Saturday, May 19, 2012

Fuzzy Nation, by John Scalzi

Tor Science Fiction, ISBN 9780765328540, March 2012

Half a century ago, H. Beam Piper gave us the wonderful story, Little Fuzzy. Delightful as it still is, in some ways its age shows. John Scalzi, one of the many who loved Piper's Little Fuzzy, rather more recently set himself to writing an updated, 21st century story of the Fuzzies, originally just as a writing exercise for his own edification and pleasure. It couldn't end there, of course, and after book contract negotiations somewhat more complex than average, you can now read Fuzzy Nation.

Friday, May 18, 2012

Betty's (Little Basement) Garden, by Laurel Dewey

The Story Plant, ISBN 97816118, June 2012

Betty Craven is in her late fifties, elegant, classy, a perfectionist, and a gardener with a prize-winning garden. She's the embodiment of Colorado respectability.

She's also a widow with a limited income, an unsaleable house in disrepair, a dead son whom she grieves far more than her late husband, and a steadily worsening pain in her neck. She invested the money from her husband in starting a gourmet chocolate shop--in 2009. It did not survive, and all she has left is her chocolate-making equipment.

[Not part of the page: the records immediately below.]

(** A decision is recorded under exactly one terminal reason: the first of its
    strategy, system and execution reasons that is given.  A payload that only has a
    legacy reason code gets exactly one of the three, by the two fixed lists, and
    one without any reason is a system failure; no other entry changes, and to
    normalize again changes nothing.  Only a code that is no scalar is refused. *)
Theorem one_terminal_reason (p : PyDict) :
  match _normalize_reason_dimensions p with
  | Raise e => e = OtherException "TypeError" /\ reason_in (py_get p "reason_code") [] = Raise e
  | Ok (reason, p') => exists v, py_truthy v = true /\ reason = py_str v /\ py_get p' "reason_code" = v /\
      head (List.filter py_truthy (map (py_get p') dimension_keys)) = Some v /\
      (existsb py_truthy (map (py_get p) dimension_keys) = false -> List.filter py_truthy (map (py_get p') dimension_keys) = [v] /\
         v = (if py_truthy (py_get p "reason_code") then py_get p "reason_code" else VStr "DECISION_REASON_MISSING") /\
         (py_truthy (py_get p' "strategy_terminal_reason") = true <->
            reason_in (py_get p "reason_code") _STRATEGY_TERMINAL_REASONS = Ok true) /\
         (py_truthy (py_get p' "execution_blocker") = true <->
            reason_in (py_get p "reason_code") _STRATEGY_TERMINAL_REASONS = Ok false /\
            reason_in (py_get p "reason_code") _EXECUTION_BLOCKER_REASONS = Ok true)) /\
      (existsb py_truthy (map (py_get p) dimension_keys) = true -> map (py_get p') dimension_keys = map (py_get p) dimension_keys) /\
      (forall k, k <> "reason_code"%string -> k ∉ dimension_keys -> py_get p' k = py_get p k) /\
      exists p'', _normalize_reason_dimensions p' = Ok (reason, p'') /\ forall k, py_get p'' k = py_get p' k
  end.
Proof.
  destruct (reason_dimensions p) as [[[strategy system] blocker]|e] eqn:E.
  - destruct (normalized _ _ _ _ E) as (Hv & -> & Hh). set (v := py_or (py_or strategy system) blocker) in *.
    set (p' := with_reasons p strategy system blocker v).
    assert (map (py_get p') dimension_keys = [strategy; system; blocker]) as Hd
      by (unfold p'; simpl; by rewrite !with_reasons_get).
    exists v. rewrite Hd. split_and!; [done|done|unfold p'; by rewrite with_reasons_get|done| | | |].
    + intros Hno. destruct (reason_dimensions_legacy _ _ _ _ Hno E) as ((u & Hu & Ev) & Hl). rewrite Hu in Hh |- *.
      injection Hh as <-. split_and!; [done|exact Ev|..]; unfold p'; rewrite with_reasons_get; apply Hl.
    + intros Hyes. unfold reason_dimensions in E. simpl in Hyes. rewrite orb_false_r, orb_assoc in Hyes. rewrite Hyes in E.
      by injection E as <- <- <-.
    + intros k Hk Hn. unfold p'. rewrite with_reasons_get, (proj2 (String.eqb_neq _ _) Hk).
      rewrite !(proj2 (String.eqb_neq _ _)); [done|..]; intros ->; apply Hn; repeat (left || right).
    + assert (reason_dimensions p' = Ok (strategy, system, blocker)) as E'.
      { simpl in Hd. injection Hd as H1 H2 H3. unfold reason_dimensions. rewrite H1, H2, H3.
        by rewrite (reason_dimensions_truthy _ _ _ _ E). }
      destruct (normalized _ _ _ _ E') as (_ & -> & _). eexists. split; [reflexivity|]. intros k. unfold p'.
      rewrite !with_reasons_get. by repeat destruct (String.eqb k _).
  - assert (_normalize_reason_dimensions p = Raise e) as -> by (unfold _normalize_reason_dimensions; by rewrite E).
    unfold reason_dimensions in E. destruct (_ || _); [done|].
    destruct (reason_in (py_get p "reason_code") _STRATEGY_TERMINAL_REASONS) as [b1|e1] eqn:E1; simpl in E;
      [|injection E as <-; by eapply reason_in_raise]. destruct b1; [done|].
    destruct (reason_in (py_get p "reason_code") _EXECUTION_BLOCKER_REASONS) as [b2|e2] eqn:E2; simpl in E;
      [|injection E as <-; by eapply reason_in_raise]. destruct b2; [done|]. by destruct (py_truthy _).
Qed.

(** ** Bars that are evaluated once *)

Section bars.
Context {H : Host}.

And because she is driven to maintain the image of perfection and respectability, she doesn't even have anyone to confide in. Betty is even quietly selling off the antiques and artwork she and her husband collected over the course of their marriage, just to pay the bills and do the most basic of repairs to the house.

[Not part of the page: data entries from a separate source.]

(* ===== verification/RuntimeScheduler.v ===== *)
(** * RuntimeScheduler: the process around the scheduler pass

    The class [RuntimeScheduler] of [services/execution/scheduler.py]: what it
    publishes of a finished pass, the preflight of a restart, the recovery hold it
    sets and clears, and the supervision of the critical task.  The state is the
    database and the status of the process; a result of a pass is the dynamic value
    the runner returned.  Writing the state file for the API is an answer of the
    file system, which may be an exception; what the file says is left out, and so is
    the health of the other jobs. *)
From S2P Require Import Prelude PyDecimal PyValue Canonical State Receipts RuntimeLock Database Repository Cycle CycleSteps.
From S2P Require Import RiskTiers OperatorProfile SchedulerSteps SchedulerEntry RuntimeHold.
Local Open Scope Z_scope.
Local Open Scope py_scope.

Definition V2_CRITICAL_JOB : string := "automated_trading_v2_cycle".
Definition ENTRY_AUTHORITY_SCOPE_INCONSISTENT : string := "ENTRY_AUTHORITY_SCOPE_INCONSISTENT".
Definition ACTIVE_CONFIG_SNAPSHOT_SCOPE_INCONSISTENT : string := "ACTIVE_CONFIG_SNAPSHOT_SCOPE_INCONSISTENT".
Definition V2_CYCLE_INCOMPLETE : string := "V2_CYCLE_INCOMPLETE".
Definition MAX_INPROCESS_RECOVERY_ATTEMPTS : Z := 3.

(** ** The status *)

Inductive RecoveryState :=
  | RECOVERY_HEALTHY | RECOVERY_CRASH_DETECTED | RECOVERY_ENTRY_HOLD | RECOVERY_MANAGEMENT | RECOVERY_RESTARTING
  | RECOVERY_VERIFYING | RECOVERY_RECOVERED | RECOVERY_BLOCKED | RECOVERY_EXHAUSTED.
#[export] Instance RecoveryState_eq_dec : EqDecision RecoveryState.
Proof. solve_decision. Defined.

Record RecoveryLiveness := mkRecovery {
  rl_state : RecoveryState; rl_reason : option string; rl_attempt : Z; rl_entry_hold : bool;
  rl_last_recovery_at : option datetime }.
Record CriticalJobLiveness := mkJob {
  cj_registered : bool; cj_task_alive : bool; cj_last_failure_at : option datetime; cj_consecutive_failures : Z;
  cj_last_exception : option string; cj_currently_running : bool }.

(** The switch and the authority as the process publishes them. *)
Record EntryStatus := mkEntryStatus {
  es_entry_enabled : option bool; es_entry_authorized : bool; es_entry_authority : string; es_entry_authority_reason : string;
  es_entry_control_reason : option string; es_active_entry_strategy : PyVal; es_promotion_eligible : bool;
  es_trading_state : string; es_reconciliation_healthy : option bool }.
Record SnapshotStatus := mkSnapshotStatus {
  st_active_config_snapshot_id : option string; st_active_config_hash : option string;
  st_pending_config_snapshot_id : option string; st_pending_config_hash : option string; st_active_snapshot_valid : bool }.
Record AuthorizationStatus := mkAuthorization {
  az_production_authorized : bool; az_production_authorization_state : string; az_forward_authorized : bool;
  az_forward_authorization_reason : string; az_sampling_fallback_enabled : option bool; az_startup_contract_errors : list string }.

(** [ru_last_result]: [last_results] of the critical job. *)
Record RuntimeSchedulerStatus := mkStatus {
  ru_execution_mode : option string; ru_natural_testnet_enabled : bool; ru_entry : EntryStatus; ru_snapshot : SnapshotStatus;
  ru_authorization : AuthorizationStatus; ru_recovery : RecoveryLiveness; ru_job : CriticalJobLiveness;
  ru_last_result : PyVal; ru_scheduler_error : option string }.

Definition with_entry (f : EntryStatus -> EntryStatus) (u : RuntimeSchedulerStatus) : RuntimeSchedulerStatus :=
  mkStatus (ru_execution_mode u) (ru_natural_testnet_enabled u) (f (ru_entry u)) (ru_snapshot u) (ru_authorization u)
    (ru_recovery u) (ru_job u) (ru_last_result u) (ru_scheduler_error u).
Definition with_snapshot (f : SnapshotStatus -> SnapshotStatus) (u : RuntimeSchedulerStatus) : RuntimeSchedulerStatus :=
  mkStatus (ru_execution_mode u) (ru_natural_testnet_enabled u) (ru_entry u) (f (ru_snapshot u)) (ru_authorization u)
    (ru_recovery u) (ru_job u) (ru_last_result u) (ru_scheduler_error u).
Definition with_authorization (f : AuthorizationStatus -> AuthorizationStatus) (u : RuntimeSchedulerStatus) : RuntimeSchedulerStatus :=
  mkStatus (ru_execution_mode u) (ru_natural_testnet_enabled u) (ru_entry u) (ru_snapshot u) (f (ru_authorization u))
    (ru_recovery u) (ru_job u) (ru_last_result u) (ru_scheduler_error u).
Definition with_recovery (f : RecoveryLiveness -> RecoveryLiveness) (u : RuntimeSchedulerStatus) : RuntimeSchedulerStatus :=
  mkStatus (ru_execution_mode u) (ru_natural_testnet_enabled u) (ru_entry u) (ru_snapshot u) (ru_authorization u)
    (f (ru_recovery u)) (ru_job u) (ru_last_result u) (ru_scheduler_error u).
Definition with_job (f : CriticalJobLiveness -> CriticalJobLiveness) (u : RuntimeSchedulerStatus) : RuntimeSchedulerStatus :=
  mkStatus (ru_execution_mode u) (ru_natural_testnet_enabled u) (ru_entry u) (ru_snapshot u) (ru_authorization u)
    (ru_recovery u) (f (ru_job u)) (ru_last_result u) (ru_scheduler_error u).
Definition with_error (e : string) (u : RuntimeSchedulerStatus) : RuntimeSchedulerStatus :=
  mkStatus (ru_execution_mode u) (ru_natural_testnet_enabled u) (ru_entry u) (ru_snapshot u) (ru_authorization u)
    (ru_recovery u) (ru_job u) (ru_last_result u) (Some e).

Definition recovery_is (state : RecoveryState) (reason : option string) (r : RecoveryLiveness) : RecoveryLiveness :=
  mkRecovery state reason (rl_attempt r) (rl_entry_hold r) (rl_last_recovery_at r).
Definition recovery_state_is (state : RecoveryState) (r : RecoveryLiveness) : RecoveryLiveness :=
  recovery_is state (rl_reason r) r.
Definition entry_degraded (e : EntryStatus) : EntryStatus :=
  mkEntryStatus (es_entry_enabled e) false (es_entry_authority e) (es_entry_authority_reason e) (es_entry_control_reason e)
    (es_active_entry_strategy e) (es_promotion_eligible e) "DEGRADED" (es_reconciliation_healthy e).

(** ** Results *)

Definition text_of (item : PyDict) (key : string) : string := py_str (py_get item key).
(** [{str(x.get(key)) for x in items if x.get(key)}] *)
Definition texts_of (key : string) (items : list PyDict) : list string :=
  fromkeys (map (fun x => text_of x key) (bfilter (fun x => py_truthy (py_get x key)) items)).
(** [[x for x in d.get("results", []) if isinstance(x, dict)]]: a string and a
    dictionary are iterable too, over values that are not dictionaries. *)
Definition dict_items (d : PyDict) : res (list PyDict) :=
  if existsb (fun x => String.eqb x.1 "results") d then
    match py_get d "results" with
    | VList _ l => Ok (omap (fun x => match x with VDict _ item => Some item | _ => None end) l)
    | VStr _ | VDict _ _ => Ok []
    | _ => Raise (TypeError "object is not iterable")
    end
  else Ok [].
Definition has_status (s : string) (item : PyDict) : bool := py_eq_str (py_get item "status") s.
Definition same_texts (l k : list string) : bool := bool_decide ((list_to_set l : gset string) = list_to_set k).
(** [str(item.get("reconciliation_status") or "").upper()] *)
Definition reconciliation_text (item : PyDict) : string :=
  str_upper (py_str (py_or (py_get item "reconciliation_status") (VStr ""))).

(** ** The delay to the next slot *)

(** Times and delays in microseconds. *)
Definition _aligned_run_delay_seconds (now : datetime) (interval offset : Z) : Z :=
  if interval <=? 0 then 10000
  else if interval <? 60 * second then interval
  else
  let bounded_offset := Z.min (Z.max offset 0) (Z.max (interval - 1000) 0) in
  let target := Z.quot now interval * interval + bounded_offset in
  Z.max ((if target <=? now then target + interval else target) - now) 10000.

(** What the store answers about the Active snapshot, whether the process has a
    coordinator, and whether the state file can be written. *)
Record ActiveStrategyAuthorizationState := mkAuthorizationState {
  as_resolution : EntryAuthorityResolution; as_active_config_snapshot_id : option string; as_active_config_hash : option string;
  as_pending_config_snapshot_id : option string; as_pending_config_hash : option string; as_active_snapshot_valid : bool;
  as_production_authorized : bool; as_production_authorization_reason : string; as_forward_authorized : bool; as_forward_authorization_reason : string }.
Class SchedulerHost := {
  scheduler_pass_host :: PassHost;
  get_active : string -> res (option ActiveSnapshot);
  _active_strategy_authorization_state : string -> ActiveStrategyAuthorizationState;
  coordinated : bool;
  write_external_scheduler_state : nat -> RuntimeSchedulerStatus -> res unit }.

All of that sounds pretty grim, I know. But that's just the background, and this is a fun book.

Thursday, May 17, 2012

Get Fluffy, by Sparkle Abbey

Bell Bridge Books, ISBN 9781611941210, March 2012

This is the second of the "Pampered Pets" mystery series from the "Sparkle Abbey" team of Mary Lee Woods and Anita Carter. This one features Caro Lamont's cousin, Mel Langston, as the pet-oriented businesswoman who gets caught up in a murder investigation.

Mel is the owner of Bow Wow Boutique, is clashing with one of her customers, Mona Michaels, owner of the canine daytime tv star, Fluffy. Despite their differences, Mona finds it convenient to use Mel's shop as the exchange point when her ex, Craig, has his visitation with Fluffy. So when Mona drops off Fluffy and leaves, Mel assumes that Craig will be along before closing time. He isn't, and when Mel finally closes up, she heads off to Mona's house to return her dog.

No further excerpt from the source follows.